La cosa peggiore che mi può capitare è che le mie figlie muoiano prima di me. Dovrebbe essere banale dirlo,scriverlo,pensarlo. Ma se davvero fosse così banale allora non dovrei sentire il nodo alla gola che sento,non dovrei avere la salivazione azzerata che ho,non dovrei essere in procinto di piangere come sono solo per averlo detto,scritto,pensato.

Oggi la cosa peggiore che mi può capitare è capitata ad una persona che conosco,molto vicina all’azienda per la quale lavoro.

Ho ricevuto la telefonata questa mattina,mentre leggevo i messaggi della chat della quinta elementare che pare che qualche genitore abbia mandato una lettera anonima al preside perché in disaccordo con la scelta del supplente e invece parte dei genitori approva il supplente ma non approva la scelta della lettera anonima ma allora la parte che non approva il supplente e non approva neppure le lettere anonime ha sentito la necessità di puntualizzare. Così alle 9.30 ciascuno aveva esercitato il proprio diritto di espressione e di informazione. Ed io sono rimasta con la cornetta a mezz’aria,la bocca aperta e davanti agli occhi l’immagine di una donna sorridente,allegra e di sua madre,poco sorridente e anzi severa nello sguardo e brusca nei modi. Poi le immagini si sono rincorse,sovrapposte,confuse.Sono certa che quei lineamenti così come li ho conosciuti non li troverò mai più.

Una farà un altro viaggio,sorriderà da altrove.

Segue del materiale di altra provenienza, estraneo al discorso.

(* ===== verification/RamTracker.v ===== *)
(** * Free memory of the start-up task

    [src/pkg/tinit/server/src/page_alloc_sigma0.cc]: [Ram_tracker] keeps the free memory
    of the system as a ring of ranges in ascending order, and the functions of
    [Page_alloc] fill it from the memory descriptors of the kernel, hand out memory from
    pools, reserve given addresses for one user or for several, and decide which addresses
    are device memory.

    The operations are written on the nodes of [RangeRing].  The ring implements a list of
    ranges ([tracker_refines]), and the operations of that list have the effect on the free
    addresses they are meant to have. *)

From S2P Require Import Prelude L4Round RangeRing.

(** The ends of a range and whether it is shared. *)
Abbreviation range := (Z * Z * bool)%type.

(** ** The operations on the ring *)

Section Tracker.
Context (heap_end junk : Z) (list_ slab : Z).

Definition set_start (a : Z) (n : Range) : Range := set_range a (end_ n) (shared n) n.
Definition set_end (b : Z) (n : Range) : Range := set_range (start n) b (shared n) n.

(** As many rounds as there are nodes, and one more. *)
Definition with_fuel {A} (f : nat -> prog heap A) : prog heap A := fun s => f (S (size (mem s))) s.

(** [alloc_range]: a node that is unused, or a new one. *)
Definition alloc_range (a b : Z) : prog heap Z :=
  none ← empty_ring slab;
  if none : bool then new_range heap_end junk a b
  else
    sl ← rd slab;
    let n := next sl in
    erase n ≫= fun _ =>
    upd n (set_range a b false) ≫= fun _ =>
    mret n.

Definition free_range (r : Z) : prog heap unit := insert_after slab r.

Fixpoint add_loop (fuel : nat) (a b i spot : Z) : prog heap Z :=
  match fuel with
  | O => lift Fuel_out
  | S fuel =>
      if i =? list_ then mret spot
      else
        n ← rd i;
        if end_ n <? a then add_loop fuel a b (next n) i
        else if start n <=? b then lift Panicked
        else add_loop fuel a b (next n) spot
  end.

(** [Ram_tracker::add] *)
Definition add (a b : Z) : prog heap unit :=
  l ← rd list_;
  spot ← with_fuel (fun fuel => add_loop fuel a b (next l) list_);
  n ← alloc_range a b;
  insert_after spot n.

Fixpoint sub_loop (fuel : nat) (a b i : Z) : prog heap unit :=
  match fuel with
  | O => lift Fuel_out
  | S fuel =>
      if i =? list_ then mret tt
      else
        n ← rd i;
        if negb (start n <=? b) then mret tt
        else if end_ n <? a then sub_loop fuel a b (next n)
        else if (a <=? start n) && (end_ n <=? b) then
          i' ← erase i;
          free_range i ≫= fun _ => sub_loop fuel a b i'
        else if (start n <? a) && (b <? end_ n) then
          e ← alloc_range (b +[64] 1) (end_ n);
          insert_after i e ≫= fun _ =>
          upd i (set_end (a -[64] 1))
        else if a <=? start n then upd i (set_start (b +[64] 1))
        else upd i (set_end (a -[64] 1))
  end.

(** [Ram_tracker::sub] *)
Definition sub (a b : Z) : prog heap unit :=
  l ← rd list_;
  with_fuel (fun fuel => sub_loop fuel a b (next l)).

Fixpoint find_loop (fuel : nat) (a b i : Z) : prog heap Z :=
  match fuel with
  | O => lift Fuel_out
  | S fuel =>
      if i =? list_ then mret i
      else
        n ← rd i;
        if (start n <=? a) && (b <=? end_ n) then mret i
        else find_loop fuel a b (next n)
  end.

(** The nodes for what is left of node [i] in front of and behind the shared range. *)
Definition split_range (a b i : Z) : prog heap unit :=
  n ← rd i;
  if negb (start n =? a) && negb (end_ n =? b) then
    e ← alloc_range (start n) (a -[64] 1);
    insert_before i e ≫= fun _ =>
    n ← rd i;
    e ← alloc_range (b +[64] 1) (end_ n);
    insert_after i e
  else if (start n =? a) && negb (end_ n =? b) then
    e ← alloc_range (b +[64] 1) (end_ n);
    insert_after i e
  else if negb (start n =? a) && (end_ n =? b) then
    e ← alloc_range (start n) (a -[64] 1);
    insert_before i e
  else mret tt.

(** [Ram_tracker::reserve] *)
Definition reserve (a b : Z) (exclusive : bool) : prog heap bool :=
  l ← rd list_;
  i ← with_fuel (fun fuel => find_loop fuel a b (next l));
  if i =? list_ then mret false
  else
    n ← rd i;
    if exclusive && shared n then mret false
    else if exclusive then sub a b ≫= fun _ => mret true
    else if negb (shared n) then
      split_range a b i ≫= fun _ =>
      upd i (set_range a b true) ≫= fun _ => mret true
    else mret true.

(** [Ram_tracker::Pool]; the end is inclusive. *)
Record Pool := { p_start : Z; p_end : Z; p_nodes : Z }.

Definition whole_ram : Pool := {| p_start := 0; p_end := 2 ^ 64 - 1; p_nodes := 2 ^ 64 - 1 |}.

(** Where [alloc] tries to place a block in the part of a range that belongs to a pool. *)
Definition place (p : Pool) (size align node : Z) (lo hi : Z) : option Z :=
  if Z.land (p_nodes p) (u64 (Z.shiftl 1 node)) =? 0 then None
  else
    let i_start := if lo <? p_start p then p_start p else lo in
    let i_end := if p_end p <? hi then p_end p else hi in
    if i_end <=? i_start then None
    else
      let st := Z.land (i_start +[64] align -[64] 1) (u64 (Z.lnot (align -[64] 1))) in
      if i_end <? st +[64] size -[64] 1 then None else Some st.

Fixpoint try_pools (ps : list Pool) (size align node : Z) (i : Z) : prog heap (option Z) :=
  match ps with
  | [] => mret None
  | p :: ps =>
      n ← rd i;
      match place p size align node (start n) (end_ n) with
      | None => try_pools ps size align node i
      | Some st =>
          ok ← reserve st (st +[64] size -[64] 1) true;
          if ok : bool then mret (Some st) else try_pools ps size align node i
      end
  end.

L’altra non sorriderà più. Le si pietrificherà il viso,si svuoterà lo sguardo,per volgersi solo dentro perché fuori non c’è più niente da vedere. Non c’è più il colore del cielo,il rosso del semaforo,il marrone dell’autunno,un libro,un film,un menù al ristorante .

Dentro c’è la bambina che hai cresciuto,il saggio di danza che hai mancato per il lavoro,l’insufficienza a scuola di quella generazione che era ancora colpa tua mica della maestra,la sigaretta di nascosto,il fidanzato che non approvi ma lei è innamorata pazza,quello che ti piace ma lei lo lascia perché troppo buono. E la gonna corta,il regalo di compleanno,il biglietto sulla porta per dire che si ritarda,la cena solo da scaldare,gli esami all’università di quella generazione che non aveva i crediti ma un numero certo di esami da far scrivere sul libretto rosso .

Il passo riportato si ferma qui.